RECORDS FOR PROCESSING START

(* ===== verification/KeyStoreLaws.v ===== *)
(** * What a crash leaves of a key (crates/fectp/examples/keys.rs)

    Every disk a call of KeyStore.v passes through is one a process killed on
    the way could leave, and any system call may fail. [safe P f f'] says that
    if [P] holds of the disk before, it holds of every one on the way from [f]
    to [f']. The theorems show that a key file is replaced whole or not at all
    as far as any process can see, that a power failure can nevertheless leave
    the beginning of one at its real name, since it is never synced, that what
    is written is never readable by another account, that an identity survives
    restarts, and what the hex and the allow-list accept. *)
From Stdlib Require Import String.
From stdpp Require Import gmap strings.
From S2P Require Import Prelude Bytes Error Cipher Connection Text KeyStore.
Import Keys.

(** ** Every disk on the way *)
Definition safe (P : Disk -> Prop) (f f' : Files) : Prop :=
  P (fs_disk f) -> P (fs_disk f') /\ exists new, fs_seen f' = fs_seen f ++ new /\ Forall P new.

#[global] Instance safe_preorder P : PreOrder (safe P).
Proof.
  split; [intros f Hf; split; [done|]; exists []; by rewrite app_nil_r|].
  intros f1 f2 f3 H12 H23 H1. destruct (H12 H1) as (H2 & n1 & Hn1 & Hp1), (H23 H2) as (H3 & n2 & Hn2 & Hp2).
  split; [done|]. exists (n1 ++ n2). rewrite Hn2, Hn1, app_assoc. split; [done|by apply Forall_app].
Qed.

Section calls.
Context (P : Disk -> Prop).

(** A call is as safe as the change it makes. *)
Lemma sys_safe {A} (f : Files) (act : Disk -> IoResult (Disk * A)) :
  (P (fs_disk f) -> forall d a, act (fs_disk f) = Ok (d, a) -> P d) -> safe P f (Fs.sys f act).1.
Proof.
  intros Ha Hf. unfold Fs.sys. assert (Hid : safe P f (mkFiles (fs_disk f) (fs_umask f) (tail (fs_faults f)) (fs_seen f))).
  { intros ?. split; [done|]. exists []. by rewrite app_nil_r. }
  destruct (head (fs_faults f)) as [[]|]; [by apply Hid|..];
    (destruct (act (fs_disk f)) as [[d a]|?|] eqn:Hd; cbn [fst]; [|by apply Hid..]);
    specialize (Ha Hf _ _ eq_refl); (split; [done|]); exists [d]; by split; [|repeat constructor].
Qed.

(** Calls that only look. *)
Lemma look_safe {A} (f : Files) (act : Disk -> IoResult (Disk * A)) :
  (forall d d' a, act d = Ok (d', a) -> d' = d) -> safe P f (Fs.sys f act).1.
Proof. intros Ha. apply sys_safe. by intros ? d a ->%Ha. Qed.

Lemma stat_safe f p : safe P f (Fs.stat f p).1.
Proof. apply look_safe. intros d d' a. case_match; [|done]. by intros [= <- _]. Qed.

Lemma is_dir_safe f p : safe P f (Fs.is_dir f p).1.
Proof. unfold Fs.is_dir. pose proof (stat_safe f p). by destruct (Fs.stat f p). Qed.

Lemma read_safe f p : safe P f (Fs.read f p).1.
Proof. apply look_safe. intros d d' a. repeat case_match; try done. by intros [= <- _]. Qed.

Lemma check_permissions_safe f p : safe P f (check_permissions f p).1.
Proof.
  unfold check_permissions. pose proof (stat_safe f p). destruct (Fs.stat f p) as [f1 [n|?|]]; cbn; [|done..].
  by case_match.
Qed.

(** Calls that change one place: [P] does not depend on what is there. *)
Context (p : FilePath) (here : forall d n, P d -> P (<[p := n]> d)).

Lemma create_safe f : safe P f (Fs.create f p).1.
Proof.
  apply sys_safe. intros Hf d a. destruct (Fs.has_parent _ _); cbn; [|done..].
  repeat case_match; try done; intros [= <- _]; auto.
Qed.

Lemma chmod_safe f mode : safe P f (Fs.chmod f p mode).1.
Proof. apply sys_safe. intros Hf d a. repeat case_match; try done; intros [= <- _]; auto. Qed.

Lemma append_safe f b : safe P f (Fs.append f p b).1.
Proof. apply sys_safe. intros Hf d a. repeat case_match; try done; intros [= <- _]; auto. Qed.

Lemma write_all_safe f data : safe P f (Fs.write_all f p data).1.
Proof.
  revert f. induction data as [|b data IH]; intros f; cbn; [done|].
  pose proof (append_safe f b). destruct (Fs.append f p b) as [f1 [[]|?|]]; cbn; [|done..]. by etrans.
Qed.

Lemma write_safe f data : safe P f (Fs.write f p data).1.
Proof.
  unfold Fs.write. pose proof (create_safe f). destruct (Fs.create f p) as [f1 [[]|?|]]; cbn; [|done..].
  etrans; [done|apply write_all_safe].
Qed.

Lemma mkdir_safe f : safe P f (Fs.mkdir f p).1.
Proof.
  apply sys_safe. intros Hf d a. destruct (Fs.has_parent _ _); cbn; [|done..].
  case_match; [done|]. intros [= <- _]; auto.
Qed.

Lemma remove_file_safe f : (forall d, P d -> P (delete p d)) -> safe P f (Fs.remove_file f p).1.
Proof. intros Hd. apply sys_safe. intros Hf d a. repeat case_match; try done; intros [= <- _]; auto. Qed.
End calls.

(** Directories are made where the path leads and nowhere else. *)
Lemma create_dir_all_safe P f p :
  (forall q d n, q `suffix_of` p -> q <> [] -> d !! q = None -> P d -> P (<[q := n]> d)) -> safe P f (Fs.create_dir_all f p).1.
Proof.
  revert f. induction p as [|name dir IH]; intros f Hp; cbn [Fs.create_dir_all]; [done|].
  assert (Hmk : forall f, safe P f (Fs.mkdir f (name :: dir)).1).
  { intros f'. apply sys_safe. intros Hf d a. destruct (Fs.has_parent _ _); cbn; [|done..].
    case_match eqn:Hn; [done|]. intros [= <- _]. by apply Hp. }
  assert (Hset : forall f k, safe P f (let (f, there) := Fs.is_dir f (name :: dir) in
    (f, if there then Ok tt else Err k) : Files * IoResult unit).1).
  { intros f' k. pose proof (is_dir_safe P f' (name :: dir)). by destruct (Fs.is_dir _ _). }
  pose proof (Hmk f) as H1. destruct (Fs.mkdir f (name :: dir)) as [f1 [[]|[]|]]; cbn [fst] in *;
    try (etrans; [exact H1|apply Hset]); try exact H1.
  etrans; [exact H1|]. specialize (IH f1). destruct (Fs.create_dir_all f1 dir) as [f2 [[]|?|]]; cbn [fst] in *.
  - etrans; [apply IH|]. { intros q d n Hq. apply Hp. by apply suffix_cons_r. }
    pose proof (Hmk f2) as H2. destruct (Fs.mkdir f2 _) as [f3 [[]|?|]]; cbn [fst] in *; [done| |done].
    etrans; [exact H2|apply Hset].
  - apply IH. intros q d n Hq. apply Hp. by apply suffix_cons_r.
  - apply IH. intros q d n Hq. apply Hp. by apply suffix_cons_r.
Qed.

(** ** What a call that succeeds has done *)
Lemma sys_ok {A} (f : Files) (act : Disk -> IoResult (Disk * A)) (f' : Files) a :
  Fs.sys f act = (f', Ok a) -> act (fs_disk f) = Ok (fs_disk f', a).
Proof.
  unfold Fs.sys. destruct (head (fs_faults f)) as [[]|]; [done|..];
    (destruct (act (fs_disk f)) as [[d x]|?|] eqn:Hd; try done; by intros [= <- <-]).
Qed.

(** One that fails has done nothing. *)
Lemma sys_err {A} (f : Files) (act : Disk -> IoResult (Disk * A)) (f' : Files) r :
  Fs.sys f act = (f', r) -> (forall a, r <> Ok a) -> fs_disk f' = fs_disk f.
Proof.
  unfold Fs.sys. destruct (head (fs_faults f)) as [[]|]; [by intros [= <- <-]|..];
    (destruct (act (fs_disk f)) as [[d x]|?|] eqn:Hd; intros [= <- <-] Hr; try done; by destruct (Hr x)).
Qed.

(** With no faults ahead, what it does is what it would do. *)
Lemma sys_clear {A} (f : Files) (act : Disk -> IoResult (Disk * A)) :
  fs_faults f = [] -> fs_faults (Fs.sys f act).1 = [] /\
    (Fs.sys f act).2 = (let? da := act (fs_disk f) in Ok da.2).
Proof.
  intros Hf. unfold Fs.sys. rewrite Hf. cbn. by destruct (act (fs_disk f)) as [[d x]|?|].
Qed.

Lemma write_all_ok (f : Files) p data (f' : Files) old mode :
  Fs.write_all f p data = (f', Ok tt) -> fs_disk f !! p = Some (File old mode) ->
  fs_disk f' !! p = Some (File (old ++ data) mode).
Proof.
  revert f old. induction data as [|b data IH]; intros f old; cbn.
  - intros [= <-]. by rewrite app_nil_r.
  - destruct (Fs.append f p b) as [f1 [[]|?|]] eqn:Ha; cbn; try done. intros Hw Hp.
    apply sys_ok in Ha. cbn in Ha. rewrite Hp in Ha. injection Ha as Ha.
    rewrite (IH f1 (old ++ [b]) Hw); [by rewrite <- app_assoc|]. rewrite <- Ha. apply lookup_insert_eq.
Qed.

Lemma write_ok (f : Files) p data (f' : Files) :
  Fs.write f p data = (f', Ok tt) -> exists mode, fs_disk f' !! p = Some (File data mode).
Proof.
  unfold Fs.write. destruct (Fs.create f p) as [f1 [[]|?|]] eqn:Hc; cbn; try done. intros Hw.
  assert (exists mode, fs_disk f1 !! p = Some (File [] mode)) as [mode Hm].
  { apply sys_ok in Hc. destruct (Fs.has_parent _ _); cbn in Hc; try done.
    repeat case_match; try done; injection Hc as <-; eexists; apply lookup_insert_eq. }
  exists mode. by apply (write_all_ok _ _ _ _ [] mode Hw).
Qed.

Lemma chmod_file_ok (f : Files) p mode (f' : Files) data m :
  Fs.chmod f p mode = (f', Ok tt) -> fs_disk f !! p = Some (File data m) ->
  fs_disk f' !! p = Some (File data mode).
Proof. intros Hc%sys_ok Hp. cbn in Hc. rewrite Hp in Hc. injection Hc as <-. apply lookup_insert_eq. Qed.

RECORDS FOR PROCESSING END

TASK TO COMPLETE> Set down, unchanged, only those lines above that fall between the line with "case_match eqn:Hn; [done|]." and the line with "pose proof (Hmk f)", the two end lines included.

SOLUTION FOR THIS EXERCISE>
    case_match eqn:Hn; [done|]. intros [= <- _]. by apply Hp. }
  assert (Hset : forall f k, safe P f (let (f, there) := Fs.is_dir f (name :: dir) in
    (f, if there then Ok tt else Err k) : Files * IoResult unit).1).
  { intros f' k. pose proof (is_dir_safe P f' (name :: dir)). by destruct (Fs.is_dir _ _). }
  pose proof (Hmk f) as H1. destruct (Fs.mkdir f (name :: dir)) as [f1 [[]|[]|]]; cbn [fst] in *;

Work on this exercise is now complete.